- [TASK DIRECTIONS]:
Only the lines from the top of the data through the one with "Hj. unfold only_key." are to be written out, each exactly as it stands.

┌─ MATERIAL FOR THE TASK

Lemma key_wait_protocol_witness :
  let running := set_keydown (boot [0xF2; 0x0A; 0x6A; 0x07])
                             (Some (only_key 3)) in
  let cpu := set_wait_key (set_pc running 0x202) 2 in
  (exists waiting,
     step_machine 0 running = Some waiting /\
     waiting = cpu /\
     wait_key waiting = OPCODE_X 0xF20A /\ wait_key waiting <> -1 /\
     keydown waiting = Some (only_key 3)) /\
  step_machine 0 cpu =
    (cpu1 ← write_v cpu (wait_key cpu) 3;
     fetch_execute 0 (set_wait_key cpu1 (-1))) /\
  let idle := set_keydown cpu (Some (fun _ => 0)) in
  for_each [0; 0; 0] step_machine idle = Some idle.
Proof.
  intros running cpu. split; [|split].
  - apply (proj1 (proj2 (key_wait_protocol 0 running (only_key 3) eq_refl))
             eq_refl 0xF20A); reflexivity.
  - apply (proj2 (proj2 (proj2 (key_wait_protocol 0 cpu (only_key 3)
                                  eq_refl)))).
    + discriminate.
    + lia.
    + discriminate.
    + intros j Hj. unfold only_key.
      destruct (Z.eqb_spec j 3); [lia|reflexivity].
  - intro idle.
    apply (proj1 (proj2 (proj2 (key_wait_protocol 0 idle (fun _ => 0)
                                  eq_refl)))).
    + discriminate.
    + reflexivity.
Defined.

(** C1 as stated fails on its last clause: with program F20A 6A07 and key 3
    held down, the Step call that sees the key writes 3 into register 2 and
    also fetches and executes 6A07 in that same call: the program counter
    moves from 0x202 to 0x204 and register 0xA receives 7. *)
Lemma key_wait_same_call_fetch_counterexample :
  let cpu := set_keydown (boot [0xF2; 0x0A; 0x6A; 0x07]) (Some (only_key 3)) in
  exists waiting resumed,
    step_machine 0 cpu = Some waiting /\
    wait_key waiting = 2 /\ pc waiting = 0x202 /\
    step_machine 0 waiting = Some resumed /\
    aget (v resumed) 2 = Some 3 /\ wait_key resumed = -1 /\
    pc resumed = 0x204 /\ aget (v resumed) 0xA = Some 7 /\
    resumed <> set_wait_key (set_v waiting (<[2%nat := 3]> (v waiting))) (-1).
Proof.
  simpl. eexists. eexists.
  split; [vm_compute; reflexivity|].
  split; [reflexivity|]. split; [reflexivity|].
  split; [vm_compute; reflexivity|].
  split; [reflexivity|]. split; [reflexivity|].
  split; [reflexivity|]. split; [reflexivity|].
  intros H. apply (f_equal pc) in H. vm_compute in H. discriminate.
Qed.

(** ** Handlers and the wait state *)

Ltac fields :=
  unfold write_v, write_mem, skip, set_mem, set_pc, set_stack, set_sp, set_v,
    set_i, set_dt, set_st, set_screen, set_wait_key, set_keydown;
  cbn [mbind option_bind option_map mret option_ret
       mem pc stack sp v i dt st screen wait_key keydown speaker].

Ltac case_access :=
  match goal with
  | |- context [if ?c then _ else _] => destruct c; fields
  | |- context [aget ?a ?n] => destruct (aget a n); fields
  | |- context [aset ?a ?n ?x] => destruct (aset a n x); fields
  end.

(** A loop whose body commutes with a change [g] of the state commutes with
    it as a whole. *)
Lemma for_each_commute {S : Type} (g : S -> S) (body : Z -> S -> option S)
  (ks : list Z) :
  (forall k s, body k (g s) = option_map g (body k s)) ->
  forall s, for_each ks body (g s) = option_map g (for_each ks body s).
Proof.
  intros Hb. induction ks as [|k ks IH]; intros s; simpl; [reflexivity|].
  rewrite Hb. destruct (body k s) as [s'|]; simpl; [apply IH|reflexivity].
Qed.

Section WaitKeyFrame.
Variable w : Z.

Lemma write_v_wait (cpu : machine_t) (n x : Z) :
  write_v (waiting_for w cpu) n x
  = option_map (waiting_for w) (write_v cpu n x).
Proof.
  destruct cpu. unfold waiting_for. fields. repeat case_access; reflexivity.
Qed.

Lemma draw_pixel_wait (x y sprite row col : Z) (cpu : machine_t) :
  draw_pixel x y sprite row col (waiting_for w cpu)
  = option_map (waiting_for w) (draw_pixel x y sprite row col cpu).
Proof.
  destruct cpu. unfold waiting_for, draw_pixel. fields.
  repeat case_access; reflexivity.
Qed.

Lemma draw_row_wait (x y row : Z) (cpu : machine_t) :
  draw_row x y row (waiting_for w cpu)
  = option_map (waiting_for w) (draw_row x y row cpu).
Proof.
  unfold draw_row.
  change (mem (waiting_for w cpu)) with (mem cpu).
  change (i (waiting_for w cpu)) with (i cpu).
  destruct (aget (mem cpu) (i cpu + row)) as [sprite|]; [|reflexivity].
  apply for_each_commute. intros. apply draw_pixel_wait.
Qed.

Lemma nibble_D_wait (cpu : machine_t) (opcode : Z) :
  nibble_D (waiting_for w cpu) opcode
  = option_map (waiting_for w) (nibble_D cpu opcode).
Proof.
  unfold nibble_D. rewrite write_v_wait.
  destruct (write_v cpu 15 0) as [cpu0|]; [|reflexivity].
  apply for_each_commute. intros. apply draw_row_wait.
Qed.

Lemma store_reg_wait (reg : Z) (cpu : machine_t) :
  store_reg reg (waiting_for w cpu)
  = option_map (waiting_for w) (store_reg reg cpu).
Proof.
  destruct cpu. unfold waiting_for, store_reg. fields.
  repeat case_access; reflexivity.
Qed.

Lemma load_reg_wait (reg : Z) (cpu : machine_t) :
  load_reg reg (waiting_for w cpu)
  = option_map (waiting_for w) (load_reg reg cpu).
Proof.
  destruct cpu. unfold waiting_for, load_reg. fields.
  repeat case_access; reflexivity.
Qed.

Lemma nibble_F_wait (cpu : machine_t) (opcode : Z) :
  OPCODE_KK opcode <> 0x0A ->
  nibble_F (waiting_for w cpu) opcode
  = option_map (waiting_for w) (nibble_F cpu opcode).
Proof.
  intros Hkk. unfold nibble_F.
  destruct (Z.eqb_spec (OPCODE_KK opcode) 0x55) as [E55|N55].
  { rewrite E55. cbn [Z.eqb Pos.eqb].
    apply for_each_commute. intros. apply store_reg_wait. }
  destruct (Z.eqb_spec (OPCODE_KK opcode) 0x65) as [E65|N65].
  { rewrite E65. cbn [Z.eqb Pos.eqb].
    apply for_each_commute. intros. apply load_reg_wait. }
  destruct (Z.eqb_spec (OPCODE_KK opcode) 0x0A); [contradiction|].
  destruct cpu. unfold waiting_for. fields. repeat case_access; reflexivity.
Qed.
(** C3, as the code has it.  The results of a search are collected slot
    by slot from the two rows the index returned: every result is built
    from the chunk at the label of one slot and carries the similarity
    computed from the distance of that same slot, which is the rounded
    quotient [1.0 / (1.0 + distance)] of floating-point arithmetic, the
    sum rounded first.  The distance is not negative and the similarity
    lies in [0, 1]; it is above 0 for every distance up to the largest
    float32.  The mapping sends the distance 0 to exactly 1, does not
    increase as the distance grows, and maps every non-negative distance
    up to the largest float32 into (0, 1]. *)
Theorem similarity_rounded_from_distance :
  forall (embeddings_create : str -> outcome vector) (arith : float_format)
         (disk : Disk) (query : str) (top_k : nat),
    (forall index chunks qe row labels,
        load_faiss_index disk = (Some index, Some chunks) ->
        get_embedding embeddings_create query = Returned qe ->
        index_search index (float32_vector qe) top_k
        = Returned (row, labels) ->
        search_similar_chunks embeddings_create arith disk query top_k
        = collected arith chunks labels row)
    /\ (forall r,
          In r (search_similar_chunks embeddings_create arith disk query
                                      top_k) ->
          exists index chunks qe row labels slot p distance chunk,
            load_faiss_index disk = (Some index, Some chunks)
            /\ get_embedding embeddings_create query = Returned qe
            /\ index_search index (float32_vector qe) top_k
               = Returned (row, labels)
            /\ nth_error labels slot = Some p
            /\ nth_error row slot = Some distance
            /\ (0 <= p)%Z
            /\ nth_error chunks (Z.to_nat p) = Some chunk
            /\ result_chunk_id r = chunk_id chunk
            /\ result_text r = text chunk
            /\ similarity r = fdiv arith 1 (fadd arith 1 distance)
            /\ (0 <= distance)%Q
            /\ (0 <= similarity r <= 1)%Q
            /\ ((distance <= FLT_MAX)%Q -> (0 < similarity r)%Q))
    /\ similarity_of_distance arith 0 = 1%Q
    /\ (forall near far,
          (0 <= near)%Q -> (near <= far)%Q ->
          (similarity_of_distance arith far
           <= similarity_of_distance arith near)%Q)
    /\ (forall distance,
          (0 <= distance)%Q -> (distance <= FLT_MAX)%Q ->
          (0 < similarity_of_distance arith distance <= 1)%Q).
Proof.
  intros embeddings_create arith disk query top_k.
  split; [|split; [|split; [|split]]].
  - intros index chunks qe row labels Hload Hqe Hfound.
    unfold search_similar_chunks.
    now rewrite (search_body_loaded _ arith _ _ _ _ _ _ _ _
                   Hload Hqe Hfound).
  - intros r Hin. apply search_result_origin in Hin.
    destruct Hin as (index & chunks & qe & row & labels & p & distance
                     & chunk & Hload & Hqe & Hfound & Hslot & Hp & Hnth
                     & -> & Hnear).
    pose proof (nearest_In _ _ _ _ Hnear) as [Hpos _].
    cbn [fst] in Hpos.
    apply In_nth_error in Hslot. destruct Hslot as (slot & Hslot).
    apply nth_error_combine in Hslot. destruct Hslot as [Hl Hr].
    exists index, chunks, qe, row, labels, slot, p, distance, chunk.
    cbn [similarity result_chunk_id result_text].
    fold (similarity_of_distance arith distance).
    repeat split; trivial; try lia.
    + now apply similarity_nonneg.
    + now apply similarity_at_most_one.
    + intros Hmax. now apply similarity_positive.
  - apply similarity_at_zero.
  - intros near far. apply similarity_decreasing.
  - intros distance Hpos Hmax. split.
    + now apply similarity_positive.
    + now apply similarity_at_most_one.
Qed.

Lemma similarity_rounded_from_distance_witness :
  exists slot p distance chunk,
    nth_error [1%Z; 0%Z; 2%Z] slot = Some p
    /\ nth_error [0%Q; 1%Q; 1%Q] slot = Some distance
    /\ nth_error Fixture.three_chunks (Z.to_nat p) = Some chunk
    /\ chunk_id chunk = lit "1"
    /\ fdiv binary32 1 (fadd binary32 1 distance) = (1 # 2)%Q.
Proof.
  destruct (similarity_rounded_from_distance Fixture.count_embedder binary32
              Fixture.warm (lit "zz") 3)
    as (_ & Horigin & _).
  destruct (Horigin (mkResult (lit "1") (lit "a") (1 # 2)))
    as (index & chunks & qe & row & labels & slot & p & distance & chunk
        & Hload & Hqe & Hfound & Hl & Hr & _ & Hnth & Hid & _ & Hsim & _).
  - vm_compute. right. left. reflexivity.
  - inversion Hload; subst index chunks. inversion Hqe; subst qe.
    inversion Hfound; subst row labels.
    exists slot, p, distance, chunk. cbn [result_chunk_id similarity] in *.
    repeat split; trivial; now symmetry.
Defined.

(** C3, as the specification words it, fails: the similarity is the
    rounded quotient, not the quotient, and it is not strictly
    decreasing.  In both arithmetics the two chunks of a pair at the
    distances 0 and 2^-60 from the query get the similarity 1, and the
    similarity reported for the distance 4 is not 1/5. *)
Lemma similarity_is_rounded :
  (exists row,
     index_search (mkIndex 1 [[0%Q]; [(1 # 1073741824)%Q]])
                  (float32_vector [0%Q]) 2
     = Returned (row, [0%Z; 1%Z])
     /\ Forall2 Qeq row [0%Q; (1 # 1152921504606846976)%Q])
  /\ map similarity
         (search_similar_chunks Fixture.fine_embedder binary32
            Fixture.close_pair (lit "") 2)
     = [1%Q; 1%Q]
  /\ map similarity
         (search_similar_chunks Fixture.fine_embedder binary64
            Fixture.close_pair (lit "") 2)
     = [1%Q; 1%Q]
  /\ ~ (1 == 1 / (1 + (1 # 1152921504606846976)))%Q
  /\ (exists row,
        index_search Fixture.three_index (float32_vector [4%Q]) 2
        = Returned (row, [2%Z; 1%Z])
        /\ Forall2 Qeq row [1%Q; 4%Q])
  /\ (forall arith,
        exists reported,
          map similarity
              (search_similar_chunks Fixture.count_embedder arith
                 Fixture.warm (lit "zzzz") 2)
          = [(1 # 2)%Q; reported]
          /\ ~ (reported == 1 / (1 + 4))%Q).
Proof.
  split; [|split; [|split; [|split; [|split]]]].
  - eexists. split; [vm_compute; reflexivity|].
    repeat constructor.
  - vm_compute. reflexivity.
  - vm_compute. reflexivity.
  - vm_compute. discriminate.
  - eexists. split; [vm_compute; reflexivity|].
    repeat constructor.
  - intros [|]; eexists; (split; [vm_compute; reflexivity|]);
      vm_compute; discriminate.
Qed.
(** * Crop-price service: fallback pricing, request validation and the
      training-data validator

    Shallow embedding of
      - [ml-service/api/predict.py]  (get_fallback_prediction, validate_input,
        prepare_features, get_season_from_month, predict_price_route),
      - [ml-service/data/validate_data.py]  (class DataValidator),
      - [ml-service/utils/data_loader.py]  (get_season_from_date,
        validate_data_quality), and
      - [ml-service/data/generate_training_data.py]  (get_month_season,
        generate_records).

    Python floats are IEEE binary64 numbers: they are modelled by Rocq's
    primitive floats, so every product and comparison below is the one the
    interpreter performs.  Python exceptions are modelled by an error monad. *)

From Stdlib Require Import ZArith Floats String Ascii.
From stdpp Require Import gmap strings list fin_maps.

Set Warnings "-inexact-float,-register-all".
Open Scope string_scope.

(** ** Exceptions *)

Inductive exn : Set :=
  | TypeError
  | ValueError
  | OverflowError
  | KeyError
  | AttributeError
  | PredictorError
  | ZeroDivisionError.

Inductive result (A : Type) : Type :=
  | Ok (a : A)
  | Raise (e : exn).
Arguments Ok {A} a.
Arguments Raise {A} e.

#[global] Instance result_ret : MRet result := fun A a => Ok a.
#[global] Instance result_bind : MBind result := fun A B f m =>
  match m with
  | Ok a => f a
  | Raise e => Raise e
  end.

(** ** Python values: what [request.get_json()] can deliver *)

Inductive pyval :=
  | PyNone
  | PyBool (b : bool)
  | PyInt (z : Z)
  | PyFloat (f : float)
  | PyStr (s : string)
  | PyList (l : list pyval)
  | PyDict (d : gmap string pyval).

(** ** Floating-point helpers *)

(** [float(n)] for a Python int: the nearest binary64 number, ties to even;
    an int beyond the binary64 range raises OverflowError. *)
Definition Z2float (n : Z) : float :=
  SF2Prim (binary_normalize prec emax n 0 false).

Definition int_to_float (n : Z) : result float :=
  let f := Z2float n in
  if PrimFloat.is_infinity f then Raise OverflowError else Ok f.

(** Nearest integer to [n / d] for [d > 0], ties to the even integer. *)
Definition div_half_even (n d : Z) : Z :=
  let q := (n / d)%Z in
  let r := (n mod d)%Z in
  match (2 * r ?= d)%Z with
  | Lt => q
  | Gt => (q + 1)%Z
  | Eq => if Z.even q then q else (q + 1)%Z
  end.

(** [round(x, 2)] on a float.  CPython prints the exact binary value with two
    decimals, correctly rounded (ties to even), and reads the decimal string
    back as the nearest float.  With [n] the number of hundredths, the nearest
    float to [n / 100] is the correctly rounded quotient of the two floats [n]
    and [100] as long as [n] is exactly representable ([n < 2^53]); beyond
    that [x] is at least [2^46], consecutive floats are at least [2^-6] apart
    and the nearest float to the two-decimal value is [x] itself.  Zeros,
    infinities and NaN are returned as they are. *)
Definition py_round2 (x : float) : float :=
  match Prim2SF x with
  | S754_finite s m e =>
      if (0 <=? e)%Z then x
      else
        let n := div_half_even (Z.pos m * 100) (2 ^ (- e)) in
        if (2 ^ 53 <=? n)%Z then x
        else
          let r := (Z2float n / 100)%float in
          if s then (- r)%float else r
  | _ => x
  end.
Lemma In_store {V} (k : string) (v : V) (d : list (string * V))
  (x : string * V) :
  In x (store k v d) -> x = (k, v) \/ In x d.
Proof.
  induction d as [|[k' v'] d IH]; simpl.
  - intros [<-|[]]. now left.
  - destruct (String.eqb k k'); simpl.
    + intros [<-|Hin]; auto.
    + intros [<-|Hin]; auto. destruct (IH Hin); auto.
Qed.

Lemma count_of_add (c : counter) (x t : string) :
  count_of (counter_add c x) t =
  count_of c t + (if String.eqb t x then 1 else 0).
Proof.
  unfold count_of, counter_add.
  destruct (lookup x c) as [n|] eqn:Ex; rewrite lookup_store;
    destruct (String.eqb t x) eqn:Et;
    try (apply String.eqb_eq in Et; subst; rewrite Ex);
    try destruct (lookup t c); lia.
Qed.

Lemma well_formed_add (c : counter) (x : string) :
  well_formed c -> well_formed (counter_add c x).
Proof.
  intros [Hnd Hpos]. unfold counter_add.
  destruct (lookup x c) as [n|]; (split; [now apply NoDup_keys_store|]);
    intros t m Hin; apply In_store in Hin;
    destruct Hin as [[= -> ->]|Hin]; try lia; eauto.
Qed.

Lemma count_occ_string (l : list string) (x t : string) :
  count_occ string_dec (x :: l) t =
  count_occ string_dec l t + (if String.eqb t x then 1 else 0).
Proof.
  cbn [count_occ]. destruct (string_dec x t) as [->|Hne].
  - rewrite String.eqb_refl. lia.
  - destruct (String.eqb t x) eqn:E; [|lia].
    apply String.eqb_eq in E. congruence.
Qed.
(** * route_deceptiveness_score: the data-cleaning pipeline of [data_cleaning.py]

    A shallow embedding of the pipeline's stages and the properties the
    specification states about them.

    - Python exceptions are a [pyresult]: [Ok v] or [Raise e].
    - A pandas DataFrame is a list of labelled rows (the index label and a
      record of the columns the stage reads); a Series is a list of labelled
      cells.  Column assignment [df[c] = series] aligns on the index labels.
    - float64 values are Rocq's primitive binary64 floats. *)

From Stdlib Require Import ZArith List String Ascii Bool Lia Floats Sorted Permutation.
From Stdlib Require Uint63 DecimalString DecimalPos.
Import ListNotations.

Set Implicit Arguments.

(** ** Python results *)

Inductive exn : Type :=
| ValueError
| AttributeError
| KeyError.

Inductive pyresult (A : Type) : Type :=
| Ok (v : A)
| Raise (e : exn).

Arguments Ok {A} v.
Arguments Raise {A} e.

Definition bind {A B : Type} (m : pyresult A) (k : A -> pyresult B) : pyresult B :=
  match m with
  | Ok v => k v
  | Raise e => Raise e
  end.

Notation "x <- m ;; k" := (bind m (fun x => k))
  (at level 61, m at next level, right associativity).

(** [for x in xs: body x], collecting what each iteration appends; the first
    exception ends the loop. *)
Fixpoint for_each {A B : Type} (body : A -> pyresult (list B)) (xs : list A)
  : pyresult (list B) :=
  match xs with
  | [] => Ok []
  | x :: rest =>
      out <- body x ;;
      more <- for_each body rest ;;
      Ok (out ++ more)
  end.

(** ** Cells of a table read from CSV *)

(** A cell of an identifier or text column: an integer-valued number, a text,
    or the missing value (NaN).  Fractional and infinite numbers are not
    modelled. *)
Inductive cell : Type :=
| Num (z : Z)
| Txt (s : string)
| Missing.

Definition notnull (c : cell) : bool :=
  match c with
  | Missing => false
  | _ => true
  end.

(** ** Python text: [str.split] and [int] *)

Module PyStr.

Open Scope char_scope.

(** [s.split(sep)] for a one-character separator: always at least one part. *)
Fixpoint split (sep : ascii) (s : string) : list string :=
  match s with
  | EmptyString => [EmptyString]
  | String c rest =>
      if Ascii.eqb c sep then EmptyString :: split sep rest
      else match split sep rest with
           | [] => [String c EmptyString]
           | part :: parts => String c part :: parts
           end
  end.


(** ASCII white space as [int] strips it: TAB..CR, FS..US and the blank. *)
Definition is_space (c : ascii) : bool :=
  let n := nat_of_ascii c in
  ((9 <=? n) && (n <=? 13))%nat || ((28 <=? n) && (n <=? 32))%nat.

Definition is_digit (c : ascii) : bool :=
  let n := nat_of_ascii c in ((48 <=? n) && (n <=? 57))%nat.

Definition digit_value (c : ascii) : Z := Z.of_nat (nat_of_ascii c - 48).

Fixpoint lstrip (s : string) : string :=
  match s with
  | String c rest => if is_space c then lstrip rest else s
  | EmptyString => s
  end.

Fixpoint rstrip (s : string) : string :=
  match s with
  | EmptyString => EmptyString
  | String c rest =>
      match rstrip rest with
      | EmptyString => if is_space c then EmptyString else String c EmptyString
      | kept => String c kept
      end
  end.

Definition strip (s : string) : string := rstrip (lstrip s).

(** The digits of a decimal literal; a single underscore may sit between two
    digits. *)
Fixpoint digits (acc : Z) (s : string) : option Z :=
  match s with
  | EmptyString => Some acc
  | String c rest =>
      if is_digit c then digits (10 * acc + digit_value c) rest
      else if Ascii.eqb c "_" then
        match rest with
        | String d _ => if is_digit d then digits acc rest else None
        | EmptyString => None
        end
      else None
  end.

Definition literal (s : string) : option Z :=
  match s with
  | String c _ => if is_digit c then digits 0 s else None
  | EmptyString => None
  end.

(** [int(s)] for an ASCII text in base 10: [None] stands for the ValueError. *)
Definition parse_int (s : string) : option Z :=
  match strip s with
  | String "+" rest => literal rest
  | String "-" rest => option_map Z.opp (literal rest)
  | body => literal body
  end.

Definition int (s : string) : pyresult Z :=
  match parse_int s with
  | Some z => Ok z
  | None => Raise ValueError
  end.

(** [str(z)] for an integer. *)
Definition str (z : Z) : string :=
  DecimalString.NilZero.string_of_int (Z.to_int z).



(** [str.upper] on ASCII letters. *)
Definition upper_char (c : ascii) : ascii :=
  let n := nat_of_ascii c in
  if ((97 <=? n) && (n <=? 122))%nat then ascii_of_nat (n - 32) else c.

Fixpoint upper (s : string) : string :=
  match s with
  | EmptyString => EmptyString
  | String c rest => String (upper_char c) (upper rest)
  end.

End PyStr.

(** ** ClockNormalizer: [convert_game_clock_to_seconds] *)

Module Clock.

Open Scope string_scope.
Open Scope Z_scope.

(** [minutes, seconds = map(int, game_clock.split(':'))]: [int] runs on the
    parts as the unpacking draws them, and the unpacking wants exactly two. *)
Definition unpack_two (parts : list string) : pyresult (Z * Z) :=
  match parts with
  | [] => Raise ValueError
  | [a] => _ <- PyStr.int a ;; Raise ValueError
  | [a; b] => m <- PyStr.int a ;; s <- PyStr.int b ;; Ok (m, s)
  | a :: b :: c :: _ =>
      _ <- PyStr.int a ;; _ <- PyStr.int b ;; _ <- PyStr.int c ;; Raise ValueError
  end.

(** The body of the [try]: only a text has [split]. *)
Definition clock_body (game_clock : cell) : pyresult Z :=
  match game_clock with
  | Txt s =>
      ms <- unpack_two (PyStr.split ":" s) ;;
      Ok (fst ms * 60 + snd ms)
  | Num _ | Missing => Raise AttributeError
  end.

(** [try: ... except Exception: return np.nan]; [None] is the NaN. *)
Definition convert_game_clock_to_seconds (game_clock : cell) : pyresult (option Z) :=
  match clock_body game_clock with
  | Ok v => Ok (Some v)
  | Raise _ => Ok None
  end.

End Clock.


(** ** pandas: labelled rows, Series, alignment, joins *)

Module Pandas.

Open Scope Z_scope.

Definition label := Z.
Definition Series (A : Type) := list (label * A).
Definition DataFrame (R : Type) := list (label * R).

(** [df[c]] *)
Definition column {R A : Type} (get : R -> A) (df : DataFrame R) : Series A :=
  map (fun lr => (fst lr, get (snd lr))) df.

(** [df.loc[mask]]: the rows keep their labels. *)
Definition loc {R : Type} (mask : R -> bool) (df : DataFrame R) : DataFrame R :=
  filter (fun lr => mask (snd lr)) df.

(** [df.loc[mask, cols]] and [df[cols]]: a projection of every kept row. *)
Definition project {R P : Type} (cols : R -> P) (df : DataFrame R) : DataFrame P :=
  map (fun lr => (fst lr, cols (snd lr))) df.

(** A fresh RangeIndex, as [read_csv], [merge] and
    [concat(ignore_index=True)] give. *)
Fixpoint range_index {R : Type} (start : Z) (rows : list R) : DataFrame R :=
  match rows with
  | [] => []
  | r :: rest => (start, r) :: range_index (start + 1) rest
  end.

Definition values {R : Type} (df : DataFrame R) : list R := map snd df.

Definition concat_ignore_index {R : Type} (dfs : list (DataFrame R)) : DataFrame R :=
  range_index 0 (flat_map values dfs).

Section Coercion.

(** How a text cell reads as a number, if it does: the numeral grammar of
    [pd.to_numeric] is left open. *)
Variable parse_numeric : string -> option Z.

(** [pd.to_numeric(., errors='coerce')] on one cell. *)
Definition to_numeric_cell (c : cell) : cell :=
  match c with
  | Num z => Num z
  | Txt s => match parse_numeric s with
             | Some z => Num z
             | None => Missing
             end
  | Missing => Missing
  end.

Definition to_numeric (s : Series cell) : Series cell :=
  map (fun lc => (fst lc, to_numeric_cell (snd lc))) s.

End Coercion.

(** [s.dropna()]: the missing cells leave the Series, with their labels. *)
Definition dropna (s : Series cell) : Series cell :=
  filter (fun lc => notnull (snd lc)) s.

(** [s.astype(int)]: a missing value cannot be cast. *)
Definition astype_int_cell (c : cell) : pyresult cell :=
  match c with
  | Num z => Ok (Num z)
  | Txt s => z <- PyStr.int s ;; Ok (Num z)
  | Missing => Raise ValueError
  end.

Fixpoint astype_int (s : Series cell) : pyresult (Series cell) :=
  match s with
  | [] => Ok []
  | (l, c) :: rest =>
      c' <- astype_int_cell c ;;
      rest' <- astype_int rest ;;
      Ok ((l, c') :: rest')
  end.

Fixpoint lookup {A : Type} (l : label) (s : Series A) : option A :=
  match s with
  | [] => None
  | (l', a) :: rest => if l =? l' then Some a else lookup l rest
  end.

(** [df[c] = s]: every row of [df] stays; the new cell of a row is the cell
    [s] holds under the row's label, and missing where [s] has no such label. *)
Definition assign {R : Type} (set : cell -> R -> R) (df : DataFrame R)
  (s : Series cell) : DataFrame R :=
  map (fun lr => (fst lr, set (match lookup (fst lr) s with
                               | Some c => c
                               | None => Missing
                               end) (snd lr))) df.

Section CoerceColumn.

Variable parse_numeric : string -> option Z.

(** The idiom of every stage:
    [df[c] = pd.to_numeric(df[c], errors='coerce').dropna().astype(int)]. *)
Definition coerce_int {R : Type} (get : R -> cell) (set : cell -> R -> R)
  (df : DataFrame R) : pyresult (DataFrame R) :=
  ints <- astype_int (dropna (to_numeric parse_numeric (column get df))) ;;
  Ok (assign set df ints).

End CoerceColumn.

(** Equality of two cells as [isin] and the join keys see it: numbers by
    value, texts by their characters, and a missing value equal to a missing
    value. *)
Definition cell_eqb (a b : cell) : bool :=
  match a, b with
  | Num m, Num n => m =? n
  | Txt s, Txt t => String.eqb s t
  | Missing, Missing => true
  | _, _ => false
  end.

(** [s.isin(values)] on one cell. *)
Definition isin (vals : list cell) (c : cell) : bool :=
  existsb (cell_eqb c) vals.

(** [s.unique()]: the distinct cells in order of first appearance. *)
Fixpoint unique (cs : list cell) : list cell :=
  match cs with
  | [] => []
  | c :: rest => c :: filter (fun d => negb (cell_eqb c d)) (unique rest)
  end.

Definition key2 := (cell * cell)%type.

Definition key2_eqb (a b : key2) : bool :=
  cell_eqb (fst a) (fst b) && cell_eqb (snd a) (snd b).

Section Merge.

Variables L R O : Type.
Variable key_l : L -> key2.
Variable key_r : R -> key2.

Definition matches (l : L) (right : DataFrame R) : list R :=
  filter (fun r => key2_eqb (key_l l) (key_r r)) (values right).

(** [left.merge(right, on=keys, how='inner')]: the rows of [left] in order,
    each once per matching row of [right]. *)
Definition merge_inner (join : L -> R -> O) (left : DataFrame L)
  (right : DataFrame R) : DataFrame O :=
  range_index 0
    (flat_map (fun l => map (join l) (matches l right)) (values left)).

└─

- [SOLVED PROBLEM]:
Lemma key_wait_protocol_witness :
  let running := set_keydown (boot [0xF2; 0x0A; 0x6A; 0x07])
                             (Some (only_key 3)) in
  let cpu := set_wait_key (set_pc running 0x202) 2 in
  (exists waiting,
     step_machine 0 running = Some waiting /\
     waiting = cpu /\
     wait_key waiting = OPCODE_X 0xF20A /\ wait_key waiting <> -1 /\
     keydown waiting = Some (only_key 3)) /\
  step_machine 0 cpu =
    (cpu1 ← write_v cpu (wait_key cpu) 3;
     fetch_execute 0 (set_wait_key cpu1 (-1))) /\
  let idle := set_keydown cpu (Some (fun _ => 0)) in
  for_each [0; 0; 0] step_machine idle = Some idle.
Proof.
  intros running cpu. split; [|split].
  - apply (proj1 (proj2 (key_wait_protocol 0 running (only_key 3) eq_refl))
             eq_refl 0xF20A); reflexivity.
  - apply (proj2 (proj2 (proj2 (key_wait_protocol 0 cpu (only_key 3)
                                  eq_refl)))).
    + discriminate.
    + lia.
    + discriminate.
    + intros j Hj. unfold only_key.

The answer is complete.